Newport held its first Pride event, Pride in the Port, in September 2022. The first event was held in Belle Vue Park with acts performing in the bandstand and community stalls set up throughout. The 2023 event included a march through Newport city centre, stages set up along the riverfront, and a two-day event schedule.

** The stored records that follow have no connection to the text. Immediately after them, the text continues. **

(* ===================================================================== *)
(** * Worker descriptors *)
(* ===================================================================== *)

Record BackgroundWorker := {
  bgw_name : string;
  bgw_type : string;
  bgw_flags : Z;
  bgw_start_time : BgWorkerStartTime;
  bgw_restart_time : Z;
  bgw_library_name : string;
  bgw_function_name : string;
  bgw_main_arg : Datum;
  bgw_notify_pid : Z
}.

(** [memset(&worker, 0, sizeof(worker))]: the first member of the start
    time enumeration is the one with value 0. *)
Definition worker_zero : BackgroundWorker := {|
  bgw_name := EmptyString;
  bgw_type := EmptyString;
  bgw_flags := 0;
  bgw_start_time := BgWorkerStart_PostmasterStart;
  bgw_restart_time := 0;
  bgw_library_name := EmptyString;
  bgw_function_name := EmptyString;
  bgw_main_arg := 0;
  bgw_notify_pid := 0
|}.

Definition set_bgw_name (v : string) (w : BackgroundWorker)
  : BackgroundWorker :=
  {| bgw_name := v;
     bgw_type := bgw_type w;
     bgw_flags := bgw_flags w;
     bgw_start_time := bgw_start_time w;
     bgw_restart_time := bgw_restart_time w;
     bgw_library_name := bgw_library_name w;
     bgw_function_name := bgw_function_name w;
     bgw_main_arg := bgw_main_arg w;
     bgw_notify_pid := bgw_notify_pid w |}.

Definition set_bgw_type (v : string) (w : BackgroundWorker)
  : BackgroundWorker :=
  {| bgw_name := bgw_name w;
     bgw_type := v;
     bgw_flags := bgw_flags w;
     bgw_start_time := bgw_start_time w;
     bgw_restart_time := bgw_restart_time w;
     bgw_library_name := bgw_library_name w;
     bgw_function_name := bgw_function_name w;
     bgw_main_arg := bgw_main_arg w;
     bgw_notify_pid := bgw_notify_pid w |}.

Definition set_bgw_flags (v : Z) (w : BackgroundWorker)
  : BackgroundWorker :=
  {| bgw_name := bgw_name w;
     bgw_type := bgw_type w;
     bgw_flags := v;
     bgw_start_time := bgw_start_time w;
     bgw_restart_time := bgw_restart_time w;
     bgw_library_name := bgw_library_name w;
     bgw_function_name := bgw_function_name w;
     bgw_main_arg := bgw_main_arg w;
     bgw_notify_pid := bgw_notify_pid w |}.

Definition set_bgw_start_time (v : BgWorkerStartTime) (w : BackgroundWorker)
  : BackgroundWorker :=
  {| bgw_name := bgw_name w;
     bgw_type := bgw_type w;
     bgw_flags := bgw_flags w;
     bgw_start_time := v;
     bgw_restart_time := bgw_restart_time w;
     bgw_library_name := bgw_library_name w;
     bgw_function_name := bgw_function_name w;
     bgw_main_arg := bgw_main_arg w;
     bgw_notify_pid := bgw_notify_pid w |}.

Definition set_bgw_restart_time (v : Z) (w : BackgroundWorker)
  : BackgroundWorker :=
  {| bgw_name := bgw_name w;
     bgw_type := bgw_type w;
     bgw_flags := bgw_flags w;
     bgw_start_time := bgw_start_time w;
     bgw_restart_time := v;
     bgw_library_name := bgw_library_name w;
     bgw_function_name := bgw_function_name w;
     bgw_main_arg := bgw_main_arg w;
     bgw_notify_pid := bgw_notify_pid w |}.

Definition set_bgw_library_name (v : string) (w : BackgroundWorker)
  : BackgroundWorker :=
  {| bgw_name := bgw_name w;
     bgw_type := bgw_type w;
     bgw_flags := bgw_flags w;
     bgw_start_time := bgw_start_time w;
     bgw_restart_time := bgw_restart_time w;
     bgw_library_name := v;
     bgw_function_name := bgw_function_name w;
     bgw_main_arg := bgw_main_arg w;
     bgw_notify_pid := bgw_notify_pid w |}.

Definition set_bgw_function_name (v : string) (w : BackgroundWorker)
  : BackgroundWorker :=
  {| bgw_name := bgw_name w;
     bgw_type := bgw_type w;
     bgw_flags := bgw_flags w;
     bgw_start_time := bgw_start_time w;
     bgw_restart_time := bgw_restart_time w;
     bgw_library_name := bgw_library_name w;
     bgw_function_name := v;
     bgw_main_arg := bgw_main_arg w;
     bgw_notify_pid := bgw_notify_pid w |}.

Definition set_bgw_main_arg (v : Datum) (w : BackgroundWorker)
  : BackgroundWorker :=
  {| bgw_name := bgw_name w;
     bgw_type := bgw_type w;
     bgw_flags := bgw_flags w;
     bgw_start_time := bgw_start_time w;
     bgw_restart_time := bgw_restart_time w;
     bgw_library_name := bgw_library_name w;
     bgw_function_name := bgw_function_name w;
     bgw_main_arg := v;
     bgw_notify_pid := bgw_notify_pid w |}.

Definition set_bgw_notify_pid (v : Z) (w : BackgroundWorker)
  : BackgroundWorker :=
  {| bgw_name := bgw_name w;
     bgw_type := bgw_type w;
     bgw_flags := bgw_flags w;
     bgw_start_time := bgw_start_time w;
     bgw_restart_time := bgw_restart_time w;
     bgw_library_name := bgw_library_name w;
     bgw_function_name := bgw_function_name w;
     bgw_main_arg := bgw_main_arg w;
     bgw_notify_pid := v |}.

(** [#if PG_VERSION_NUM >= 110000  snprintf(worker.bgw_type, ...)  #endif] *)
Definition fill_bgw_type (w : BackgroundWorker) : BackgroundWorker :=
  if 110000 <=? PG_VERSION_NUM
  then set_bgw_type (snprintf_bgw "pglogical_ticker") w
  else w.


(* ===================================================================== *)
(** * [_PG_init] *)
(* ===================================================================== *)

(** The process that loads the library: the module's variables, the
    custom variables defined so far, and the descriptors handed to
    [RegisterBackgroundWorker] so far. *)
Record Loader := {
  l_vars : Statics;
  l_gucs : list config_generic;
  l_registered : list BackgroundWorker
}.

(** What the host shows to [_PG_init]: whether the library is loaded
    through [shared_preload_libraries], and the settings it holds for
    custom variables. *)
Record LoadEnv := {
  process_shared_preload_libraries_in_progress : bool;
  config_file : list Setting
}.

Definition loader_init : Loader :=
  {| l_vars := statics_init; l_gucs := []; l_registered := [] |}.

(** The host's side of a definition: the variable takes its boot value,
    then every setting the host holds under that name is applied. *)
Definition DefineCustomIntVariable (env : LoadEnv) (d : config_int)
  (p : Loader) : Loader :=
  let s0 := store_int (ci_variable d) (ci_boot_val d) (l_vars p) in
  {| l_vars := apply_settings [ConfigInt d] (config_file env) s0;
     l_gucs := l_gucs p ++ [ConfigInt d];
     l_registered := l_registered p |}.

Definition DefineCustomStringVariable (env : LoadEnv) (d : config_string)
  (p : Loader) : Loader :=
  let s0 := set_database (cs_boot_val d) (l_vars p) in
  {| l_vars := apply_settings [ConfigString d] (config_file env) s0;
     l_gucs := l_gucs p ++ [ConfigString d];
     l_registered := l_registered p |}.

Definition RegisterBackgroundWorker (worker : BackgroundWorker)
  (p : Loader) : Loader :=
  {| l_vars := l_vars p;
     l_gucs := l_gucs p;
     l_registered := l_registered p ++ [worker] |}.

Definition naptime_guc (s : Statics) : config_int := {|
  ci_name := "pglogical_ticker.naptime";
  ci_short_desc := "Duration between each tick (in seconds).";
  ci_variable := addr_naptime;
  ci_boot_val := pglogical_ticker_naptime s;
  ci_min := 1;
  ci_max := INT_MAX;
  ci_context := PGC_SIGHUP;
  ci_flags := 0
|}.

Definition database_guc (s : Statics) : config_string := {|
  cs_name := "pglogical_ticker.database";
  cs_short_desc := "Database to connect to.";
  cs_boot_val := pglogical_ticker_database s;
  cs_context := PGC_SIGHUP;
  cs_flags := 0
|}.

Definition restart_time_guc (s : Statics) : config_int := {|
  ci_name := "pglogical_ticker.restart_time";
  ci_short_desc :=
    "Seconds after which to restart ticker if it dies. -1 to disable";
  ci_variable := addr_restart_time;
  ci_boot_val := pglogical_ticker_restart_time s;
  ci_min := -1;
  ci_max := INT_MAX;
  ci_context := PGC_SIGHUP;
  ci_flags := 0
|}.

(** [for (i = 1; i <= pglogical_ticker_total_workers; i++)], [i] being an
    [unsigned int].  [n] bounds the number of tests of the loop
    condition. *)
Fixpoint register_loop (n : nat) (i : Z) (worker : BackgroundWorker)
  (p : Loader) : Loader :=
  match n with
  | O => p
  | S n' =>
      if i <=? to_uint32 pglogical_ticker_total_workers then
        let worker :=
          set_bgw_name
            (snprintf_bgw (String.append "pglogical_ticker worker " (fmt_d i)))
            worker in
        let worker := fill_bgw_type worker in
        let worker := set_bgw_main_arg (Int32GetDatum 0) worker in
        register_loop n' (to_uint32 (i + 1)) worker
          (RegisterBackgroundWorker worker p)
      else p
  end.

Definition _PG_init (env : LoadEnv) (p : Loader) : Loader :=
  let p := DefineCustomIntVariable env (naptime_guc (l_vars p)) p in
  let p := DefineCustomStringVariable env (database_guc (l_vars p)) p in
  let p := DefineCustomIntVariable env (restart_time_guc (l_vars p)) p in
  if negb (process_shared_preload_libraries_in_progress env) then p
  else
    match pglogical_ticker_database (l_vars p) with
    | Some _ =>
        let worker := worker_zero in
        let worker :=
          set_bgw_flags
            (Z.lor BGWORKER_SHMEM_ACCESS BGWORKER_BACKEND_DATABASE_CONNECTION)
            worker in
        let worker :=
          set_bgw_start_time BgWorkerStart_RecoveryFinished worker in
        let worker :=
          set_bgw_restart_time (pglogical_ticker_restart_time (l_vars p))
            worker in
        let worker := set_bgw_library_name "pglogical_ticker" worker in
        let worker := set_bgw_function_name "pglogical_ticker_main" worker in
        let worker := set_bgw_notify_pid 0 worker in
        register_loop
          (S (Z.to_nat (to_uint32 pglogical_ticker_total_workers)))
          1 worker p
    | None => p
    end.

(* ===================================================================== *)
(** * [pglogical_ticker_launch] *)
(* ===================================================================== *)

Definition BackgroundWorkerHandle := Z.

Inductive LaunchCall :=
  | RegisterDynamicBackgroundWorker (worker : BackgroundWorker)
  | WaitForBackgroundWorkerStartup (handle : BackgroundWorkerHandle).

(** The backend that runs the function, and the host's answers:
    [registration] is [None] when [RegisterDynamicBackgroundWorker]
    returns false, and the handle otherwise; [startup] is what
    [WaitForBackgroundWorkerStartup] does, a returned status with the
    process id stored through [&pid], or an error raised while waiting. *)
Record LaunchEnv := {
  MyProcPid : Z;
  registration : option BackgroundWorkerHandle;
  startup : Outcome (BgwHandleStatus * Z)
}.

(** What a function called through [fmgr] hands back. *)
Record FmgrResult := {
  isnull : bool;
  value : Datum
}.

Definition PG_RETURN_NULL : FmgrResult := {| isnull := true; value := 0 |}.
Definition PG_RETURN_INT32 (x : Z) : FmgrResult :=
  {| isnull := false; value := Int32GetDatum x |}.

Definition could_not_start : ErrorData := {|
  elevel := ERROR;
  sqlerrcode := ERRCODE_INSUFFICIENT_RESOURCES;
  message := "could not start background process";
  hint := "More details may be available in the server log."
|}.

Definition without_postmaster : ErrorData := {|
  elevel := ERROR;
  sqlerrcode := ERRCODE_INSUFFICIENT_RESOURCES;
  message := "cannot start background processes without postmaster";
  hint := "Kill all remaining database processes and restart the database."
|}.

The next event will take place on 5 September 2026 as part of the UK Pride celebrations.

=== Pembrokeshire ===

==== Pembrokeshire ====
Pembrokeshire Pride is celebrated annually.

=== Powys ===

==== Brecon ====
Brecon Pride is celebrated in the month of July. It is next scheduled for 25 July 2026. The first iteration of Brecon Pride occurred in 2023 with assistance from a team of volunteers and Brecon Town Council.

==== Machynlleth ====
Machynlleth Pride is celebrated in the month of May, with its most recent celebration falling on 16 May 2026. The event attracted over 500 people.

=== Rhondda Cynon Taf ===

==== Rhondda Cynon Taf ====
Rhondda Cynon Taf (RCT) celebrates pride in the month of July. The next RCT Pride celebration is scheduled for 25 July 2026.

=== Swansea ===

==== Swansea ====
Swansea Pride is celebrated in the month of May, with its most recent celebration falling on 16 May 2026. The Pride Parade's route takes attendees through the centre of the city. In 2026, it began at Wind Street and ended at Guildhall Road South.

=== Torfaen ===

==== Torfaen ====
Torfaen Pride is celebrated in the month of June, with its most recent celebration on 6 June 2026.

=== Wrexham ===

==== Wrexham ====
Wrexham Pride is celebrated in the month of July. It is next due to take place on 25 July 2026.